Big goals, big games supplement Super Bowl 

John Gilbert

UMD freshman Hunter Miska stopped Nebraska-Omaha’s Jake Randolph in the Game 2 shootout. Photo credit: John Gilbert
UMD freshman Hunter Miska stopped Nebraska-Omaha’s Jake Randolph in the Game 2 shootout. Photo credit: John Gilbert

Super Bowl week or not, there was some compelling hockey being played in the Great White North, which keeps everything in perspective now that football season has finally had its final gasp squeezed out. Let’s just run through the week, hitting the high spots. Let’s start with Superior visiting Heritage Center to face Duluth East. The Greyhounds hit the ice flying, and jumped to a 3-0 lead in the first period, gave up a goal, then scored four in a row and went on to win 8-1. Of note, Superior took a penalty at 12:53 of the second period and the score 5-1.  

  

Alex Iafallo scored on UMD’s first shootout turn at goaltender Evan Weninger. Photo credit: John Gilbert
Alex Iafallo scored on UMD’s first shootout turn at goaltender Evan Weninger. Photo credit: John Gilbert

The ref dropped the puck in the right corner faceoff circle, and East’s Ryder Donovan pulled the draw back and to the left, right on Ian Mageau’s stick. He immediately shot and hit the net for a goal. The goal came at 12:54 -- one second after the penalty. The big line had scored on a one-second power play. Donovan, a sophomore, had 3 goals and 2 assists; junior Mageau had 2 goals and 4 assists, and Garrett Worth, another junior, 2 goals and 3 assists. Friday afternoon, AMSOIL Arena. Maddie Rooney, the sophomore goaltender for the UMD women’s team, who got her game to a high level by playing for the Andover boys high school team, where then-coach Shannon Miller recruited her, came off a 3-0 shutout over Ohio State and pinned a 2-0 blank on North Dakota, with 24 saves. The first goal was key, when Jessica Healey came out of the penalty box at 16:35, and skated over to the bench. Lara Stalder came on, spotted Michelle Lowenhielm getting the puck in the UMD zone. Stalder broke the other way, Lowenhielm flung the puck up to her, and Stalder scored her 18th goal on the breakaway. Sidney Morin got the other goal, moving in from the left point to score a power-play goal late in the third period. Friday night, No. 1 ranked UMD men play host to Nebraska-Omaha. We knew Dominic Toninato had played hard all season, and he had a few goals, but we had overlooked the fact that he hadn’t scored at AMSOIL all season.

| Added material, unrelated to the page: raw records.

(** * Precision Drawing Tools: the view-control operators of [pdt_view.py]

    A shallow embedding of the eight Blender operators of [pdt_view.py]
    and of the tooltip highlight helper, followed by the properties the
    specification states about them.

    Python floats are IEEE binary64 numbers: they are Rocq's primitive
    floats, and the arithmetic of the script ([x * pi / 180]) is written
    with the same operations in the same order.  The host and
    [mathutils] keep the numbers of a view and of a quaternion in single
    precision: a Python float that is stored there is rounded to
    binary32.  Python objects that the
    script mutates in place (the areas of the screen, the list of
    highlight flags) live in one host state; a reference to an area is
    its position in [context.screen.areas]. *)

From Stdlib Require Import ZArith List Bool Lia Floats.
From stdpp Require Import base list strings.

Set Warnings "-inexact-float".
Local Open Scope float_scope.

(** ** Values of [math] and [mathutils] *)

(** [math.pi] *)
Definition pi : float := 3.141592653589793.

(** A quaternion, components in the order (w, x, y, z). *)
Definition Quaternion : Type := float * float * float * float.

(** The single-precision (binary32) number nearest to [x], ties to
    even, as a Python float: what a C [float] holds of a Python float. *)
Definition to_binary32 (x : float) : float :=
  match Prim2SF x with
  | S754_finite s m e => SF2Prim (binary_round 24 128 s m e)
  | _ => x
  end.

Arguments to_binary32 : simpl never.

(** Four numbers as they are held in single precision. *)
Definition quaternion_to_binary32 (q : Quaternion) : Quaternion :=
  let '(w, x, y, z) := q in
  (to_binary32 w, to_binary32 x, to_binary32 y, to_binary32 z).

(** [mathutils.Quaternion((w, x, y, z))]: the constructor stores each
    component in single precision. *)
Definition mathutils_Quaternion (t : float * float * float * float)
  : Quaternion := quaternion_to_binary32 t.

(** A 3D vector, as the tuple the script assigns to [view_location]. *)
Definition Vector : Type := float * float * float.

Definition vector_to_binary32 (l : Vector) : Vector :=
  let '(x, y, z) := l in (to_binary32 x, to_binary32 y, to_binary32 z).

(** A 4x4 matrix as a tuple of four rows. *)
Definition Matrix : Type :=
  (float * float * float * float) * (float * float * float * float) *
  (float * float * float * float) * (float * float * float * float).

Definition matrix_to_binary32 (m : Matrix) : Matrix :=
  let '(r0, r1, r2, r3) := m in
  (quaternion_to_binary32 r0, quaternion_to_binary32 r1,
   quaternion_to_binary32 r2, quaternion_to_binary32 r3).

(** ** Host objects the script reads and writes *)

(** [bpy.types.RegionView3D]: the attributes [pdt_view.py] touches, and
    [perspective_matrix], the read-only matrix the host derives from the
    pose when [update()] is called. *)
Record RegionView3D := mkRegionView3D {
  view_rotation : Quaternion;
  view_distance : float;
  view_location : Vector;
  view_matrix : Matrix;
  is_orthographic_side_view : bool;
  perspective_matrix : Matrix
}.

(** A space of an area; [region_3d] may be [None] (the reset operator
    tests for it). *)
Record Space := mkSpace {
  region_3d : option RegionView3D
}.

(** [bpy.types.Area].  An area always shows a space, and the host keeps
    the space on display first: [spaces.active] and [spaces[0]] are the
    same object, [spaces_active] here. *)
Record Area := mkArea {
  area_type : string;
  spaces_active : Space;
  spaces_others : list Space
}.

(** [scene.pdt_pg]: the two settings this module reads. *)
Record PDTSceneProperties := mkPG {
  rotation_coords : Vector;
  vrotangle : float
}.

(** What [debug] of [pdt_functions] is given: the interpolated value is
    kept as a value instead of being formatted into the text. *)
Inductive DebugMessage :=
  | Dbg_is_orthographic_side_view (b : bool)
  | Dbg_view_distance_before (d : float)
  | Dbg_view_location_before (l : Vector)
  | Dbg_view_distance_after (d : float)
  | Dbg_view_location_after (l : Vector)
  | Dbg_view_matrix_before (m : Matrix)
  | Dbg_view_matrix_after (m : Matrix).

(** The closure [set_false] that [highlight] hands to the timer facility:
    it captures the flag list (shared, in the host state), [ui_group] and
    [redraw]. *)
Inductive Callback :=
  | set_false (ui_group : Z).

(** A registered timer of [bpy.app.timers]. *)
Record Timer := mkTimer {
  next_time : float;
  timer_function : Callback
}.

(** The host state: scene settings, the areas of the screen, the debug
    output, the panel's highlight flags, the number of [tag_redraw]
    requests on the current area, the registered timers and the host
    clock in seconds.  [PDT_PT_PanelViewControl._ui_groups] is defined in
    the sibling module [pdt_menus]; it is taken here as a Python list of
    booleans of any length and content. *)
Record Host := mkHost {
  pdt_pg : PDTSceneProperties;
  screen_areas : list Area;
  debug_output : list DebugMessage;
  ui_groups : list bool;
  redraw_tags : nat;
  timers : list Timer;
  clock : float
}.

Definition set_screen_areas (l : list Area) (h : Host) : Host :=
  mkHost (pdt_pg h) l (debug_output h) (ui_groups h) (redraw_tags h)
         (timers h) (clock h).

Definition set_debug_output (d : list DebugMessage) (h : Host) : Host :=
  mkHost (pdt_pg h) (screen_areas h) d (ui_groups h) (redraw_tags h)
         (timers h) (clock h).

Definition set_ui_groups (g : list bool) (h : Host) : Host :=
  mkHost (pdt_pg h) (screen_areas h) (debug_output h) g (redraw_tags h)
         (timers h) (clock h).

Definition set_redraw_tags (n : nat) (h : Host) : Host :=
  mkHost (pdt_pg h) (screen_areas h) (debug_output h) (ui_groups h) n
         (timers h) (clock h).

Definition set_timers (t : list Timer) (h : Host) : Host :=
  mkHost (pdt_pg h) (screen_areas h) (debug_output h) (ui_groups h)
         (redraw_tags h) t (clock h).

Definition set_clock (c : float) (h : Host) : Host :=
  mkHost (pdt_pg h) (screen_areas h) (debug_output h) (ui_groups h)
         (redraw_tags h) (timers h) c.

(** ** Python computations over the host state *)

Inductive Exception := AttributeError | IndexError | RuntimeError.

(** A call either returns a value or raises; both leave a host state. *)
Inductive Outcome (A : Type) :=
  | Returns (a : A) (h : Host)
  | Raises (e : Exception) (h : Host).
Arguments Returns {A} a h.
Arguments Raises {A} e h.

Definition Py (A : Type) : Type := Host -> Outcome A.

Definition ret {A} (a : A) : Py A := fun h => Returns a h.

Definition raise {A} (e : Exception) : Py A := fun h => Raises e h.

Definition bind {A B} (m : Py A) (k : A -> Py B) : Py B :=
  fun h => match m h with
           | Returns a h' => k a h'
           | Raises e h' => Raises e h'
           end.

Notation "x <- m ;; k" := (bind m (fun x => k))
  (at level 100, m at next level, right associativity).
Notation "m ;;; k" := (bind m (fun _ => k))
  (at level 100, right associativity).

Definition state_of {A} (o : Outcome A) : Host :=
  match o with Returns _ h => h | Raises _ h => h end.

(** The members of an operator's status set. *)
Inductive OperatorReturn :=
  | RUNNING_MODAL | CANCELLED | FINISHED | PASS_THROUGH | INTERFACE.

(** The status set an [execute] returns, e.g. [{"FINISHED"}]. *)
Definition StatusSet : Type := list OperatorReturn.

(** ** References to areas *)

Definition is_VIEW_3D (a : Area) : bool := String.eqb (area_type a) "VIEW_3D".

(** [[a for a in context.screen.areas if a.type == "VIEW_3D"]]: each
    selected area with its position in the screen, in screen order. *)
Fixpoint view_3d_from (i : nat) (l : list Area) : list (nat * Area) :=
  match l with
  | [] => []
  | a :: rest =>
      if is_VIEW_3D a then (i, a) :: view_3d_from (S i) rest
      else view_3d_from (S i) rest
  end.

Definition view_3d_areas (h : Host) : list (nat * Area) :=
  view_3d_from 0 (screen_areas h).

(** Writing through a reference: the area at position [i] of the screen
    becomes [a]. *)
Definition store_area (i : nat) (a : Area) : Py unit :=
  fun h => Returns tt (set_screen_areas (<[i := a]> (screen_areas h)) h).

Definition with_region (a : Area) (v : RegionView3D) : Area :=
  mkArea (area_type a) (mkSpace (Some v)) (spaces_others a).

Playing against his former Duluth East linemate, Jake Randolph, Toninato broke a 0-0 deadlock when he scored a breakaway goal at 0:12 of the second period. Luc Snuggerud tied it with a bullet from the point on a power play, but Toninato showed his old, familiar form by grabbing the puck off to the left of the net and putting it in at 19:04 for a 2-1 lead. UNO tied it again when Ian Brady scored at 1:32 of the third, and it stayed 2-2 through regulation, through a 5-on-5 overtime, and a 3-on-3 overtime.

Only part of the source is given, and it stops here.